Alzheimer’s and afraid to leave the house or safety of a room:
Dear Francy; My mother is terrified of leaving the living room…she no longer wants to go to the bathroom or to her bedroom. She feels safe in the living room and she clings onto the chair and I have to pull her out of the room to the bathroom. What can I do to release this fear?
First rule; do not connect with the fear yourself. In other words, do not show worry on your face over her fear..treat your mother with smiles and talk to her in a normal tone of voice. Get her to follow you on a daily tour of the house, maybe have her hold a dust wand or rag while you are touring so she feels the movement of cleaning the home. For instance; “Mother would you come and help me with the laundry for a few minutes?” This everyday routine is soothing and your voice shows no change of character…on a good day she will follow you because she is doing something “for you”. That is how our family responds to us the best…they do things “for us”. Lunch time, you ask her to come make a sandwich for you. If you set up a commode to use; place it at the far end of the living room so she has to walk over to it and be close to leaving the room and then slowly move the commode every few days closer to the bathroom. Taking it easy and slow and using your mild calming voice is the ticket.
- Always remember to review the small and large problems with her doctor so he can adjust her medications to help her through her fears.
- Therapy for dementia and Alzheimer’s is not considered helpful when they go into the moderate and above stages.
- Calming, reassuring and cheerful demeanor is the best treatment to receive positive responses.
- Third party care can release the tension and often kick-start the brain into a different focus. Ask a family friend to visit, get an in-home care person for a couple of hours a few times a week, etc. Change is fearful for the Senior but it also might spark different feelings that can change the atmosphere of the home.
- Use music to change moods. Morning music is upbeat and happy, afternoon is slow and calming, evening is fun music with voice, and nite time music is slow and calming.
- If TV is on all the time; monitor it like you would a young child. The TV voices and noises make a difference in the senior’s mood. Find stations that are of interest and then turn it off for a few hours in afternoon to encourage a rest or nap without noise.
- Ask the doctor about sweets; I find afternoon sweets with tea help the brain to re-energize. I give George cookies with tea at 4PM every day…then make sure his dinner is on time around 6-6:30PM with meds
Dear Francy; My Aunt is not sleeping in her bed, she is sleeping on the couch and it is not a comfortable couch to sleep on. How can I get her to move to the bedroom again?
- Make sure the bedroom holds comforting things in it and not memories of things that might upset her. Pictures of spouse or relatives that have passed can be overburdening. Move the pictures from the wall and put them somewhere else in the house. Make the room comforting. Update the room in small ways and refresh bedding.

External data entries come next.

(** * Protein Structure Finder: a shallow embedding of [prot.py]

    The program is a Streamlit page: a two-stage search against the RCSB
    search service, a per-entry metadata fetch run on a thread pool, a
    chain of boolean-mask filters over a pandas frame, a ranking of the
    X-ray structures and two ZIP exports.

    Modelling choices:
    - JSON documents as returned by [Response.json()] are values of [Json];
      a number carries the exact rational value of the parsed int or float.
    - Python's dynamic operations ([dict.get], [x[0]], iteration, hashing,
      truthiness) are functions into [result], with the exception Python
      raises on a value of the wrong shape.
    - Strings are byte strings holding UTF-8; comparing bytes
      lexicographically is comparing code points lexicographically, which
      is the order [sorted] uses on [str].
    - The remote services are a function [env] from a request to either a
      response or the exception [requests] raises; every request issued and
      every widget shown is appended to a log of events that is threaded
      through the computation.
    - A frame is the list of its rows, with the column types of the data
      contract. *)

From Stdlib Require Import QArith.
From stdpp Require Import base list strings sorting.
From Stdlib Require Import Ascii.
From Stdlib Require String.

Open Scope string_scope.
Open Scope list_scope.

(** ** Python values and exceptions *)

Inductive PyExc : Set :=
  | ConnectionError
  | ReadTimeout
  | JSONDecodeError
  | AttributeError
  | TypeError
  | IndexError
  | KeyError
  | ValueError.

Inductive result (A : Type) : Type :=
  | Return (a : A)
  | Raise (e : PyExc).
Arguments Return {A} a.
Arguments Raise {A} e.

Definition rbind {A B} (m : result A) (k : A → result B) : result B :=
  match m with
  | Return a => k a
  | Raise e => Raise e
  end.

Fixpoint rmapM {A B} (f : A → result B) (l : list A) : result (list B) :=
  match l with
  | [] => Return []
  | x :: l' => rbind (f x) (λ y, rbind (rmapM f l') (λ ys, Return (y :: ys)))
  end.

#[local] Unset Elimination Schemes.
Inductive Json : Type :=
  | JNull
  | JBool (b : bool)
  | JNum (q : Q)
  | JStr (s : string)
  | JArr (l : list Json)
  | JObj (kv : list (string * Json)).
#[local] Set Elimination Schemes.

(** A parsed object has each key once; [assoc] reads the first binding. *)
Fixpoint assoc {V} (k : string) (kv : list (string * V)) : option V :=
  match kv with
  | [] => None
  | (k', v) :: kv' => if String.eqb k k' then Some v else assoc k kv'
  end.

(** [d.get(k, dflt)]: only a dict has [get]. *)
Definition py_get (d : Json) (k : string) (dflt : Json) : result Json :=
  match d with
  | JObj kv => Return (default dflt (assoc k kv))
  | _ => Raise AttributeError
  end.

- Take your Aunt into the room while you are there and have a talk on her bed. Allowing her to reset her mind that the room is warm and friendly. Looking through her drawers and have her help you sort them out. Get her re-involved with the room in a positive manner each time you visit. Even having her take a nap, on her bed, while you clean the house or do her chores.
- Put in a night light in the room and in the hallway to the bathroom for ease of night vision
- Make sure there is a phone, emergency button or a cell phone available by her bedside table
- Change the living room furniture so the couch is not as comforting as it has been in the past. Place a TV chair in the prime space of TV viewing. Make sure the chair is comforting and has a table that is easy for her to use for her snacks and other personal behaviors.
- Call her mid-day and make sure she is not napping all day. In order to have good rest, she needs to have exercise and movement during the day hours
- If she is using the TV to keep her mind busy…put a small TV in her room with an under pillow speaker
- If she is responding to time alone, get her a senior rescue anipal. Like a cat, that will fill her day with movement and love. Older animals are easy to adapt to seniors and they mind the senior’s problems like unsteady and forgetful. Cats can stay indoors, use a potty box and eat and drink from a larger bowl that does not have to be replaced during the day. Place a fluffy cat blanket on her bed so she can welcome the cat in the room with her and not feel lonely in bed.
I hope this helps with the everyday issues that all families face with their dementia senior’s care. Thank you, for your gift of care, these are hard issues to face on a daily basis. Keep talking and asking for help…your care has so much value. It is totally understanding that frustration and self doubt will consistently arise while caring for anyone with dementia. Keep strong; your love and kindness do make a difference in this person’s daily routine.